Figure 1 is a plot of the daily solar wind data since 1963, courtesy of Willis Eschenbach, here.
I saw two large white-space notches in this plot, one at 1996-7, and another at 2008-9, where the solar wind decreased for long periods. These are just before the two recent El Niños of 1998 and 2010. I downloaded Willis’s data and converted it to monthly averages so that it could be compared to the various available temperature data. Here (Figure 2) is that data with a three-month centered average applied to both the solar wind data and the Hadley Center HADSST3 sea-surface temperature.
Figure 2 is a plot of the solar wind (inverted) and sea surface temperature since 1963.
Note the similarity. The solar wind acts similarly to the cosmic ray impact described in Cosmic Rays and the Impact On Climate. A decrease in solar wind occurs just prior to an increase in temperature. This probably happens because the solar wind acts in a similar fashion as CME’s in producing Forbush decreases in Neutron flux. Both produce an increase in cosmic ray production of cloud nuclei. But why the delay? Several temperature data bases were investigated and compared, using one-month delay steps and computing the R-squared value in Excel for each comparison. Figure 3 resulted:
Figure 3 is a plot of the response to a solar wind change (reduction) on various temperature databases. All temperature data were obtained from www.woodfortrees.org. and de-trended.

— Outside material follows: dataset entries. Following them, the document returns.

(** ** The allocation: what the specification claims *)

(** C3. When every cart line is carried by at least one candidate store
    (some row of the availability query joins the line's master product
    to a candidate), the allocation loop terminates normally and leaves
    no cart line unassigned.  Store ids and master product ids are
    datastore keys, never the empty string. *)
Theorem allocate_all_assigned heap items storeIds productRows :
  (forall s, In s storeIds -> s <> EmptyString) ->
  (forall row, In row productRows ->
               row.(ProductRow.master_product_id) <> EmptyString) ->
  (forall r, In r items ->
             exists s, In s storeIds /\ row_carries heap productRows s r) ->
  exists st,
    allocate heap items storeIds productRows = Ret st
    /\ unassigned_of items st = [].
Proof.
  intros Hids Hmids Hcar.
  destruct (while_loop_complete heap items storeIds (build_byMaster productRows))
    with (fuel := List.length items)
         (st := {| storeToItems := JsMap.empty; assigned := JsSet.empty |})
    as (st & Hrun & HI & Hsize).
  - intros r Hr. destruct (Hcar r Hr) as (s & Hs & Hrow).
    exists s. split; [exact Hs|]. apply rows_carries; assumption.
  - exact Hids.
  - apply AllocInv_init.
  - simpl. lia.
  - exists st. split; [exact Hrun|].
    unfold unassigned_of. apply unassigned_from_nil.
    intros j Hj. apply JsSetFacts.has_In.
    apply (full_index_set st.(assigned) (List.length items)).
    + exact (inv_nodup _ _ _ _ HI).
    + exact (inv_range _ _ _ _ HI).
    + exact Hsize.
    + lia.
Qed.

(** C4. Whatever the cart and the availability rows, in the allocation
    returned no cart line is in the lists of two different stores, and a
    line in the list of a store is a line whose master product the
    availability rows list for that store. *)
Theorem allocate_one_store_per_item heap items storeIds productRows st :
  allocate heap items storeIds productRows = Ret st ->
  (forall s1 s2 l1 l2 r,
      JsMap.get st.(storeToItems) s1 = Some l1 ->
      JsMap.get st.(storeToItems) s2 = Some l2 ->
      In r l1 -> In r l2 -> s1 = s2)
  /\ (forall s l r,
         JsMap.get st.(storeToItems) s = Some l -> In r l ->
         row_carries heap productRows s r).
Proof.
  intros H. apply allocate_inv in H. split.
  - intros s1 s2 l1 l2 r H1 H2 Hr1 Hr2.
    apply JsMapFacts.get_In in H1. apply JsMapFacts.get_In in H2.
    exact (inv_disjoint _ _ _ _ H s1 l1 s2 l2 r H1 H2 Hr1 Hr2).
  - intros s l r Hget Hr. apply JsMapFacts.get_In in Hget.
    destruct (inv_entry _ _ _ _ H s l Hget) as (_ & _ & Hc).
    apply carries_rows. apply Hc. exact Hr.
Qed.
(** * Cover-letter generator: emphasis pass, prompt and document assembly

    A shallow embedding of [app.py].  Python [str] values are lists of
    characters; the development covers ASCII text, on which [str.lower],
    [str.upper] and [re.IGNORECASE] act on the letters A-Z / a-z only.
    Code that can raise returns [option]: [None] stands for a raised
    exception. *)

From Stdlib Require Import List Ascii String Bool Arith Lia.
Import ListNotations.

(** ** Python strings *)

Definition str := list ascii.

Notation "$ s" := (list_ascii_of_string s%string)
  (at level 1, s at level 0, only parsing).

Definition nl : ascii := "010"%char.
Definition backslash : ascii := "\"%char.

Definition in_range (lo hi : nat) (c : ascii) : bool :=
  (lo <=? nat_of_ascii c) && (nat_of_ascii c <=? hi).

Definition is_upper (c : ascii) : bool := in_range 65 90 c.
Definition is_lower (c : ascii) : bool := in_range 97 122 c.
Definition is_digit (c : ascii) : bool := in_range 48 57 c.
Definition is_octdigit (c : ascii) : bool := in_range 48 55 c.
Definition is_ascii_letter (c : ascii) : bool := is_upper c || is_lower c.

Definition lower_char (c : ascii) : ascii :=
  if is_upper c then ascii_of_nat (nat_of_ascii c + 32) else c.

Definition upper_char (c : ascii) : ascii :=
  if is_lower c then ascii_of_nat (nat_of_ascii c - 32) else c.

(** [s.lower()] and [s.upper()] *)
Definition lower (s : str) : str := map lower_char s.
Definition upper (s : str) : str := map upper_char s.

(** [s.startswith(p)] *)
Fixpoint is_prefix (p s : str) : bool :=
  match p, s with
  | [], _ => true
  | _ :: _, [] => false
  | a :: p', b :: s' => Ascii.eqb a b && is_prefix p' s'
  end.

(** [needle in hay] *)
Fixpoint contains (needle hay : str) : bool :=
  is_prefix needle hay ||
  match hay with
  | [] => false
  | _ :: t => contains needle t
  end.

Two questions are suggested by this data. Where is the initial temperature change taking place? And why is there a delay? The answers seem to be: 1) The initial warming is in the tropics, specifically in the central Pacific in the El Niño region. In that area, there is no delay, the warming occurs immediately and for the following 3 or 4 months. (The green trace.) The other sea surface temperature data base, HADSST3, and its 3-month average, also reflect the initial immediate warming, but also have a peak at 8 months after, probably for those areas away from the tropics that are warmed later, either by moving currents, or by moving atmosphere.
The land data, HADCRUT4, shows a peak at 8 months and again at 11 months. The reason becomes a little clearer when the hemispheric components are examined. The southern hemisphere reacts quickly then drops off after 8 months, probably because the oceans react faster than the land. The northern hemisphere reacts at 8 months and 11 months because the northern hemisphere has greater land mass.
I recognize that this relationship is speculative. But the relationships seen in Figure 3 are consistent and devoid of “noise”. Delays outside of the range shown have consistently very low R-squared values. It is suggested that this research area bears further study.